(** C5, as the code has it: for a cluster marked for deletion, for
    which [handleDelete] returns an error or a result, no stage is called
    and the status is not patched; an error of the handler is returned
    with the zero result; otherwise the handler's result is returned, with
    [Requeue] set in it when the logger writes at verbosity 1 and
    [RequeueAfter] is positive, which is the same signal to the work
    queue. *)
Theorem deletion_bypasses_pipeline r ctx request w c ts :
  Client_Get r w request = inl c -> DeletionTimestamp c = Some ts ->
  is_Some (err_of (handled r c w)) \/ is_Some (value (handled r c w)) ->
  let del := handled r c w in
  let a := Reconcile r ctx request w in
  noStageRan a /\ ~ statusPatched a /\ api a = world_of del /\
  match err_of del, value del with
  | Some e, _ => outcome a = Returned Result_zero (Some e)
  | None, Some res =>
      outcome a = Returned (logDeleting ctx res) None /\
      signal (logDeleting ctx res) = signal res /\
      RequeueAfter (logDeleting ctx res) = RequeueAfter res /\
      (LogV1Enabled ctx = false \/ RequeueAfter res <= 0 \/ Requeue res = true ->
       logDeleting ctx res = res)
  | None, None => False
  end.
Proof.
  intros Hget Hts Hout del a. subst a del.
  destruct (err_of (handled r c w)) as [e|] eqn:He.
  - rewrite (Reconcile_delete_error r ctx request w c e Hget He).
    cbn [calls api outcome]. split_and!; [| |done..].
    + unfold noStageRan. cbn [calls].
      rewrite !Forall_cons, Forall_nil. cbn. tauto.
    + unfold statusPatched. cbn [calls].
      rewrite !Exists_cons, Exists_nil. cbn. tauto.
  - destruct (value (handled r c w)) as [res|] eqn:Hv.
    + rewrite (Reconcile_deleted r ctx request w c res Hget He Hv).
      cbn [calls api outcome]. split_and!; [| |done..| | |].
      * unfold noStageRan, fetched. cbn [calls].
        rewrite !Forall_cons, Forall_nil. cbn. tauto.
      * unfold statusPatched, fetched. cbn [calls].
        rewrite !Exists_cons, Exists_nil. cbn. tauto.
      * apply logDeleting_signal.
      * unfold logDeleting.
        by destruct (LogV1Enabled ctx), (0 <? RequeueAfter res).
      * apply logDeleting_unchanged.
    + destruct Hout as [[? [=]] | [? [=]]].
Qed.

(** *** The status patch *)

Lemma noPatchYet_fetched (c : Cluster) (w : World) :
  noPatchYet (locals0 c w fetched).
Proof.
  unfold noPatchYet, fetched. cbn [trace locals0].
  rewrite !Forall_cons, Forall_nil. cbn. tauto.
Qed.


(** *** The result that comes with an error *)

Lemma resultUntouched_fetched (c : Cluster) (w : World) :
  resultUntouched (locals0 c w fetched).
Proof. by split. Qed.






(** *** The rules handed to the configuration stages *)





(** *** The loop over the instance sets *)

Lemma instanceSetsLoop_app r sets1 sets2 l :
  instanceSetsLoop r (sets1 ++ sets2) l =
  match instanceSetsLoop r sets1 l with
  | Running l' => instanceSetsLoop r sets2 l'
  | Panicked l' => Panicked l'
  end.
Proof.
  revert l. induction sets1 as [|spec sets1 IH]; intros l; [done|].
  cbn [app instanceSetsLoop]. destruct (err l); [apply IH|].
  cbn zeta. destruct (instanceSet _); [apply IH | done].
Qed.

Lemma sameObject_fetched (c : Cluster) (w : World) :
  sameObject c (locals0 c w fetched).
Proof. by unfold sameObject. Qed.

+ + + +

[Task requirements]
Using the records above, report each line with the string "match".

[Written response]
  match err_of del, value del with
  match instanceSetsLoop r sets1 l with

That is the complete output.